_The task:_
From the entries below, retype only the lines from the one with "match index_min idx, index_max idx with" through the one with "if spans s.*1", exactly as written.

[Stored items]
════════════════

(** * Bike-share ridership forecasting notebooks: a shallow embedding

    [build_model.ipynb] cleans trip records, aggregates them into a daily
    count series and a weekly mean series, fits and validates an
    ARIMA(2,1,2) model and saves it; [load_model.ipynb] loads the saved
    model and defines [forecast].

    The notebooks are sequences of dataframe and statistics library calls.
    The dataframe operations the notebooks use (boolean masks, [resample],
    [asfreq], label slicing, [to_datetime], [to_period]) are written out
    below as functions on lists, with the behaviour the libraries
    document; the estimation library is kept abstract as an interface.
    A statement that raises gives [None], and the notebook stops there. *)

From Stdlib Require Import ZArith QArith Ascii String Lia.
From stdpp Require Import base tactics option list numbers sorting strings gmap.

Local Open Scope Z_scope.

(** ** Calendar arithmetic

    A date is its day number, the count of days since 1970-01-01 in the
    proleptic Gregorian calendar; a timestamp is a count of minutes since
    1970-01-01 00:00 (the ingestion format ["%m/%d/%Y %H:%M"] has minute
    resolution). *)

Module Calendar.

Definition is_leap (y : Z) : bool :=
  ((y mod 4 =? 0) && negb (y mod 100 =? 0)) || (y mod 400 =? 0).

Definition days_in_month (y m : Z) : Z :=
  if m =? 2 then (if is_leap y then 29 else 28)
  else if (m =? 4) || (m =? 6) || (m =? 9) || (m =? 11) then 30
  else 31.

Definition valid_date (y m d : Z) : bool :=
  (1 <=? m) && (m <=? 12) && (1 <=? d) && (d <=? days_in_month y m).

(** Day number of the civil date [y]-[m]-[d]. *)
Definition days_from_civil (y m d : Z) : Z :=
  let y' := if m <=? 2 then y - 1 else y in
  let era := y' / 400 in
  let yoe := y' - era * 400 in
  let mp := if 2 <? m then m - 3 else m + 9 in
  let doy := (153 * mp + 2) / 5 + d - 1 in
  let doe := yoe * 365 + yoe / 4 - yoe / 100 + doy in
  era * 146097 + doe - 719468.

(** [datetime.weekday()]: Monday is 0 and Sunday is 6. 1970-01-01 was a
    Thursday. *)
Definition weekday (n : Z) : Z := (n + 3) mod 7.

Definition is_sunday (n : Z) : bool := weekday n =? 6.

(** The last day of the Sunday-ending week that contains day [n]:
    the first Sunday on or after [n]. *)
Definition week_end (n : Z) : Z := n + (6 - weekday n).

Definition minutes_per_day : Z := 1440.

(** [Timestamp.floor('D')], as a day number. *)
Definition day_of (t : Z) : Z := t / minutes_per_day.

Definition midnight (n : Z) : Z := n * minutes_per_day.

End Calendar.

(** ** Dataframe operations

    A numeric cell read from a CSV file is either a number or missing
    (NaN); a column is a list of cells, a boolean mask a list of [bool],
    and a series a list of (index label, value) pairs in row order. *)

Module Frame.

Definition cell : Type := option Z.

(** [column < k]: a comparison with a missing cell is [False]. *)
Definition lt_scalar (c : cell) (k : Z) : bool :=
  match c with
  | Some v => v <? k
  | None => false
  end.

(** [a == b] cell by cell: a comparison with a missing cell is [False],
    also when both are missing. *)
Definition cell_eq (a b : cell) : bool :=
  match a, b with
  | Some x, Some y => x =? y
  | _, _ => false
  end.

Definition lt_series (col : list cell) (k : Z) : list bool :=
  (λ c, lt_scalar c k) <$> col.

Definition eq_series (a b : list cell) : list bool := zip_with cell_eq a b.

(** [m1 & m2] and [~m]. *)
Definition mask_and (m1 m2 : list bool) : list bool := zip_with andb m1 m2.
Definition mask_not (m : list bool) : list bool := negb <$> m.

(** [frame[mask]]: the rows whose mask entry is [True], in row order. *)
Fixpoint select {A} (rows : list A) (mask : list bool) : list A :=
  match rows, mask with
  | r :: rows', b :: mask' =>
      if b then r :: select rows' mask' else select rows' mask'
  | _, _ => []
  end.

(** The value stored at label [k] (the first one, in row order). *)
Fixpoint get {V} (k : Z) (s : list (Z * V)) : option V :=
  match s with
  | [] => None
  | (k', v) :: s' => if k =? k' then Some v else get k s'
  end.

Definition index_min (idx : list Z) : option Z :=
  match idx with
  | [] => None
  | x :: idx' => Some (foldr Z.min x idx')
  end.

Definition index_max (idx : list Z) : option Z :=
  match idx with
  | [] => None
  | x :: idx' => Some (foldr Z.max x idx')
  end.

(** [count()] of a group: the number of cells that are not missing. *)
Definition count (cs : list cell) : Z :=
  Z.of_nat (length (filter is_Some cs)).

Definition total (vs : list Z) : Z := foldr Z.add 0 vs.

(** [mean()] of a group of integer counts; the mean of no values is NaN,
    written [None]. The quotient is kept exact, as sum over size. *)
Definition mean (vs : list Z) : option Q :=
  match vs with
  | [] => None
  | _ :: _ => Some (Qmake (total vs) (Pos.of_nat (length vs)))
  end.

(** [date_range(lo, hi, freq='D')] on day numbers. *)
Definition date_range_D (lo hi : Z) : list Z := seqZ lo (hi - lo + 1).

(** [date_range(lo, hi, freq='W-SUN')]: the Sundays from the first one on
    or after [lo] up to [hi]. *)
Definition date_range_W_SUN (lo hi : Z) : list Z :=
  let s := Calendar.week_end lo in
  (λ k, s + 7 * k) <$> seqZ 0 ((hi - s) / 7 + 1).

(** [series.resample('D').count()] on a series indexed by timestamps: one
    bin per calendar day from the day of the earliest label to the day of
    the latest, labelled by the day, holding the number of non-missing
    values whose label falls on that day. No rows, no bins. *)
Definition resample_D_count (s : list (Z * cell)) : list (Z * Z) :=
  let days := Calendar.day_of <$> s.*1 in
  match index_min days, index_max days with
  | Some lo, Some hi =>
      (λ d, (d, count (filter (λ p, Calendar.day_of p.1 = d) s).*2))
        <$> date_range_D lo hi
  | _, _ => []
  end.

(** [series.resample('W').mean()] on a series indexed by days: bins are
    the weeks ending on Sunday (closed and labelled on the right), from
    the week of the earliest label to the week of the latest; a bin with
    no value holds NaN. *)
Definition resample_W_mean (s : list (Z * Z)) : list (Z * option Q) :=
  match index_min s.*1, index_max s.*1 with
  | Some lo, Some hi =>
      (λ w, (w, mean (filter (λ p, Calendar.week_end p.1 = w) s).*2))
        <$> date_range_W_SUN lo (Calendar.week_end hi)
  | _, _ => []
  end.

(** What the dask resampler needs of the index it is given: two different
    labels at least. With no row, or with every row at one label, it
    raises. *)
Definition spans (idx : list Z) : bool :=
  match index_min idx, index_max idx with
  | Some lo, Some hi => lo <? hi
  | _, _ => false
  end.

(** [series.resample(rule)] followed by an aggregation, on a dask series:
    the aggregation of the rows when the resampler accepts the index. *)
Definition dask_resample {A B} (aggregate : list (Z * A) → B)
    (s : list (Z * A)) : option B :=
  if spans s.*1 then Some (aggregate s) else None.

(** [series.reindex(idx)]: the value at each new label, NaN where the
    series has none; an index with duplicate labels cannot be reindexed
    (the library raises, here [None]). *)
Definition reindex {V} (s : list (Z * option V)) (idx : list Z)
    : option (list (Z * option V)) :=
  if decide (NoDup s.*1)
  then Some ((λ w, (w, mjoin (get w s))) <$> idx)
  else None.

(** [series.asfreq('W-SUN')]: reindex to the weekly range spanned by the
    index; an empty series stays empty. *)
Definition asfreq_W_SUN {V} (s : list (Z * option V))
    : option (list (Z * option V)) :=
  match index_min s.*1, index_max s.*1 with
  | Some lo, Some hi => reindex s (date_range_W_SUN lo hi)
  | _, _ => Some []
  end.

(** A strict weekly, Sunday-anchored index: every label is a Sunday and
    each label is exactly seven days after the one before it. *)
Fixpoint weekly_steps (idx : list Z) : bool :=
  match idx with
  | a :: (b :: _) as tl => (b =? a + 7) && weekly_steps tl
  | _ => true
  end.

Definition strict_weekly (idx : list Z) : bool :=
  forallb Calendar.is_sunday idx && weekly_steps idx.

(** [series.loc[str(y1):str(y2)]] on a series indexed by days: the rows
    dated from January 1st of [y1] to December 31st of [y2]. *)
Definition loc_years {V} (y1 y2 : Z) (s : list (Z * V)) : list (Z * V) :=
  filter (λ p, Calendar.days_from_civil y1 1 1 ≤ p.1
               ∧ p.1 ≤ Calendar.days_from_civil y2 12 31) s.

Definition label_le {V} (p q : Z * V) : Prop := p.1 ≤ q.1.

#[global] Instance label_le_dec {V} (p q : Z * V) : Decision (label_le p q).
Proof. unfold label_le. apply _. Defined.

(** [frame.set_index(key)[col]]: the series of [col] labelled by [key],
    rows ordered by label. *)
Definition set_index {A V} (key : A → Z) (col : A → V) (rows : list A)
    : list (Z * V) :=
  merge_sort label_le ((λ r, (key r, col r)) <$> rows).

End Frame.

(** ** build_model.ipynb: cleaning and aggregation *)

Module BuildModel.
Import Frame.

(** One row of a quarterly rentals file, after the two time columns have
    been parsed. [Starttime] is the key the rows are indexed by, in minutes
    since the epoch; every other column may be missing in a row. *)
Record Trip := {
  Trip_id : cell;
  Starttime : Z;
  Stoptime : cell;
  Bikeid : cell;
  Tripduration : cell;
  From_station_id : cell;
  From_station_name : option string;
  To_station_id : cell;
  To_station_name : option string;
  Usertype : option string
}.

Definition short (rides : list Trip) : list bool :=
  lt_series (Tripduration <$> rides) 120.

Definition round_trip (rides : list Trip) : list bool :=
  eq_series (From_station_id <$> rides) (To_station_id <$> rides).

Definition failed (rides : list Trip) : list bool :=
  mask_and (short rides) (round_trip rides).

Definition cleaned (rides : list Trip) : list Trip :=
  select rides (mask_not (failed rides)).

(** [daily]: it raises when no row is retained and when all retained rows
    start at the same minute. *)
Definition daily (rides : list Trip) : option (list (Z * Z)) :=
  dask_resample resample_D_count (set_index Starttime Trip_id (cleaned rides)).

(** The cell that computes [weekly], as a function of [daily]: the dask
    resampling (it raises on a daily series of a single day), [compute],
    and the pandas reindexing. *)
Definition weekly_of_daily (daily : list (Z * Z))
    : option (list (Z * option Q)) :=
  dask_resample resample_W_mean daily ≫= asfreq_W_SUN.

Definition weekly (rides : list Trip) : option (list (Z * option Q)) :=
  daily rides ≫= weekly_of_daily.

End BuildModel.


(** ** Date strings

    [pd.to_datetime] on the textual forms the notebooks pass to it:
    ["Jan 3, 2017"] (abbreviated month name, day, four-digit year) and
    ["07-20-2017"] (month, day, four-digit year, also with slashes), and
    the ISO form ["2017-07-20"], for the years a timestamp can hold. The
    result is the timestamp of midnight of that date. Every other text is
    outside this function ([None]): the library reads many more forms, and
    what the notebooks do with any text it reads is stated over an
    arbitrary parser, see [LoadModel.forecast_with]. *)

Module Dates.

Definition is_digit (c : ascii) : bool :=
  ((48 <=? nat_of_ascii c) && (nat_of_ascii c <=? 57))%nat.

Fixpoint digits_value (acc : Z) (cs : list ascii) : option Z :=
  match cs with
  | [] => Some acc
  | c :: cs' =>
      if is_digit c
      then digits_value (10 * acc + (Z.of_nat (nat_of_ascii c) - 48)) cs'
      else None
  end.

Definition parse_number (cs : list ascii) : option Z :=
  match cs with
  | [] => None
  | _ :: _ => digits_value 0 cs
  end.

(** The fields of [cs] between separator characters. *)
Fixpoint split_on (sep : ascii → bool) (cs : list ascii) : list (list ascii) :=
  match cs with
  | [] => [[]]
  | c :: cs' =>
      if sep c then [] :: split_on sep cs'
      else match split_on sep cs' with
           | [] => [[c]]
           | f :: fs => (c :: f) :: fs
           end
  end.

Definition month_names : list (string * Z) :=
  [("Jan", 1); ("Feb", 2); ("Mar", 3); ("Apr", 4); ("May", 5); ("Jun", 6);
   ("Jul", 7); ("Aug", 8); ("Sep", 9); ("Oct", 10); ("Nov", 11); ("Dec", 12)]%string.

════════════════

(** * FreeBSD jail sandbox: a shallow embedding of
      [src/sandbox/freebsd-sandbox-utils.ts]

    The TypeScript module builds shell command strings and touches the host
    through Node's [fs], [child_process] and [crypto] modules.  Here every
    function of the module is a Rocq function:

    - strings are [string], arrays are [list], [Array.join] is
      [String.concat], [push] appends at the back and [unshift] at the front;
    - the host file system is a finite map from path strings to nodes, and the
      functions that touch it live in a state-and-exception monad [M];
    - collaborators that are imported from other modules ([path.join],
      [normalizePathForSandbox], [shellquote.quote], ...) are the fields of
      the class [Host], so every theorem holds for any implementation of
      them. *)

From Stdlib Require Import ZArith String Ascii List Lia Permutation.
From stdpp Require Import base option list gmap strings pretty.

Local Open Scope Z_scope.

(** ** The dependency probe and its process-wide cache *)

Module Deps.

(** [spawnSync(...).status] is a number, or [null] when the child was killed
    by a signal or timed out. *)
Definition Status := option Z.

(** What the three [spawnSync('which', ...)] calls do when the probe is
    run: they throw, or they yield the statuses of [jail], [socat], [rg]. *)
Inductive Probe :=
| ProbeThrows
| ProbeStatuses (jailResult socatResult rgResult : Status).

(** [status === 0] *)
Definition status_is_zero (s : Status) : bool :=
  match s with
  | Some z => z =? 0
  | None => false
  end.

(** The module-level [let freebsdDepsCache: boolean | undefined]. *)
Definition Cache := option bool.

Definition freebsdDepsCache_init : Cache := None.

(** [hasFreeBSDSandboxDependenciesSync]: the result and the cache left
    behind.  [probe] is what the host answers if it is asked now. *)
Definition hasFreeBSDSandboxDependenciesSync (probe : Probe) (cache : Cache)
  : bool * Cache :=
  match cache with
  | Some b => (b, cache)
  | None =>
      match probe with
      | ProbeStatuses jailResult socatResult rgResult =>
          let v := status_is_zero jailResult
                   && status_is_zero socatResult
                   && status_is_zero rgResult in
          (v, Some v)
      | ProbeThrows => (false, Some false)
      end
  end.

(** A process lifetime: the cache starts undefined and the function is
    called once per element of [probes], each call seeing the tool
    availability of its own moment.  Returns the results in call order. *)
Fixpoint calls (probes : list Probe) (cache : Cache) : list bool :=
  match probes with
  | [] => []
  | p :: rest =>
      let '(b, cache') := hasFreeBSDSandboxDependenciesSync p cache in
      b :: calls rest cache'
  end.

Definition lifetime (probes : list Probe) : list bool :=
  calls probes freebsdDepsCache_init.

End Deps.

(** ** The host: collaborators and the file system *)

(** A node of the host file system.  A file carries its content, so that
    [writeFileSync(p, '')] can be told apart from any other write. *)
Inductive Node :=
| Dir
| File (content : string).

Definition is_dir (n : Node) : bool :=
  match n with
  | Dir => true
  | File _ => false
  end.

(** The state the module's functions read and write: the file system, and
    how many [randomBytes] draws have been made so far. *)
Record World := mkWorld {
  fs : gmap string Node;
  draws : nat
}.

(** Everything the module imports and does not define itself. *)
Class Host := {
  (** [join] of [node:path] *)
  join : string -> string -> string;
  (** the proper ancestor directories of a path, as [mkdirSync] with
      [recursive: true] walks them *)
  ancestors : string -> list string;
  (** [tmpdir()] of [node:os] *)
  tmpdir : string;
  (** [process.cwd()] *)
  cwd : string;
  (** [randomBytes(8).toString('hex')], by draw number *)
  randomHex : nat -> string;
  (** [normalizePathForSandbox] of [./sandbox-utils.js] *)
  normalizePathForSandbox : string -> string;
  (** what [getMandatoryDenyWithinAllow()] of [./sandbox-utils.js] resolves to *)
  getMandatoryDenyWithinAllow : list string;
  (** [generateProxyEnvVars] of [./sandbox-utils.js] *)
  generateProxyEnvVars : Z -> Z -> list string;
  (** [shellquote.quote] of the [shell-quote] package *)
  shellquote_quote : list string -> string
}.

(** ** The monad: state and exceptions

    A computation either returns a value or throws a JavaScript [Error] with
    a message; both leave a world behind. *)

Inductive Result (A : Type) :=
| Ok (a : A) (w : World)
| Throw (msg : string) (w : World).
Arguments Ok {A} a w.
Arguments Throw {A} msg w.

════════════════

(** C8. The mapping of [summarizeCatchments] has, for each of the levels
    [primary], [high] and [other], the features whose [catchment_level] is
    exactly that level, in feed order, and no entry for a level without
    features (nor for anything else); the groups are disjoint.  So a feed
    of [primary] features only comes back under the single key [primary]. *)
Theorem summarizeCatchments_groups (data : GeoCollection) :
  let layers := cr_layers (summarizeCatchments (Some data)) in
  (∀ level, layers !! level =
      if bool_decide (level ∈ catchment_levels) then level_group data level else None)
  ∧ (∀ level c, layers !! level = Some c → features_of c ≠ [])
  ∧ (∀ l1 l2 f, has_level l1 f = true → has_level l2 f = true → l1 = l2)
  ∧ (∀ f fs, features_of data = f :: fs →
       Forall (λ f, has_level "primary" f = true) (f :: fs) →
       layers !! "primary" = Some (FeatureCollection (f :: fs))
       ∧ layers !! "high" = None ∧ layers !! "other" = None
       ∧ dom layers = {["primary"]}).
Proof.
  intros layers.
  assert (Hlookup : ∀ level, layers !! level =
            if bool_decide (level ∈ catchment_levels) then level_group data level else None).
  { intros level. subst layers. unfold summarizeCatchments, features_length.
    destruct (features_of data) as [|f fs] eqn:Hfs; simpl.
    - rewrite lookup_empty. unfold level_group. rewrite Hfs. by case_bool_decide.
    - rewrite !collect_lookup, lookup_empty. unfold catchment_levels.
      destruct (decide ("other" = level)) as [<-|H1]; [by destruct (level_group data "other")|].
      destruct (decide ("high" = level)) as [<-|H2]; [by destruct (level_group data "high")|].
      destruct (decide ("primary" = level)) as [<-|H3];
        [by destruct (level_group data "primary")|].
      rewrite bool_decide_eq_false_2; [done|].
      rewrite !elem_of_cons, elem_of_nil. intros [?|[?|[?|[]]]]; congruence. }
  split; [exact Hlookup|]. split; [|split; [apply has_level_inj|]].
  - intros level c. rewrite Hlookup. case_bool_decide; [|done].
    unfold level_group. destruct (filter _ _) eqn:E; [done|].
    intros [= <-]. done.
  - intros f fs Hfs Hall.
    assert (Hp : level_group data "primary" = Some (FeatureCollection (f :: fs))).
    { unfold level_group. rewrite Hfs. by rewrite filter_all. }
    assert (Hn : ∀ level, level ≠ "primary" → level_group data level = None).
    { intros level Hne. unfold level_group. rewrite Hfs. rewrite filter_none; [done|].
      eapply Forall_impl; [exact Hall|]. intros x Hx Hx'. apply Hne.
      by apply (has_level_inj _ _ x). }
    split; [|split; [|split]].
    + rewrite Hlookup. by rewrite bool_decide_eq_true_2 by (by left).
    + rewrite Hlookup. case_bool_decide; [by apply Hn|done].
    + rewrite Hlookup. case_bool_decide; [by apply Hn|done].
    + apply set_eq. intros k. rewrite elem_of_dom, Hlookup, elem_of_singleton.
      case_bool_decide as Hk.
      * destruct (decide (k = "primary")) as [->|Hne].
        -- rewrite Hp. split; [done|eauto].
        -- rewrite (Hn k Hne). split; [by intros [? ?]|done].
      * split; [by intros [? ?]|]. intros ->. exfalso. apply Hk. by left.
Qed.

════════════════

_Problem solution:_
  match index_min idx, index_max idx with
  | Some lo, Some hi => lo <? hi
  | _, _ => false
  end.

(** [series.resample(rule)] followed by an aggregation, on a dask series:
    the aggregation of the rows when the resampler accepts the index. *)
Definition dask_resample {A B} (aggregate : list (Z * A) → B)
    (s : list (Z * A)) : option B :=
  if spans s.*1 then Some (aggregate s) else None.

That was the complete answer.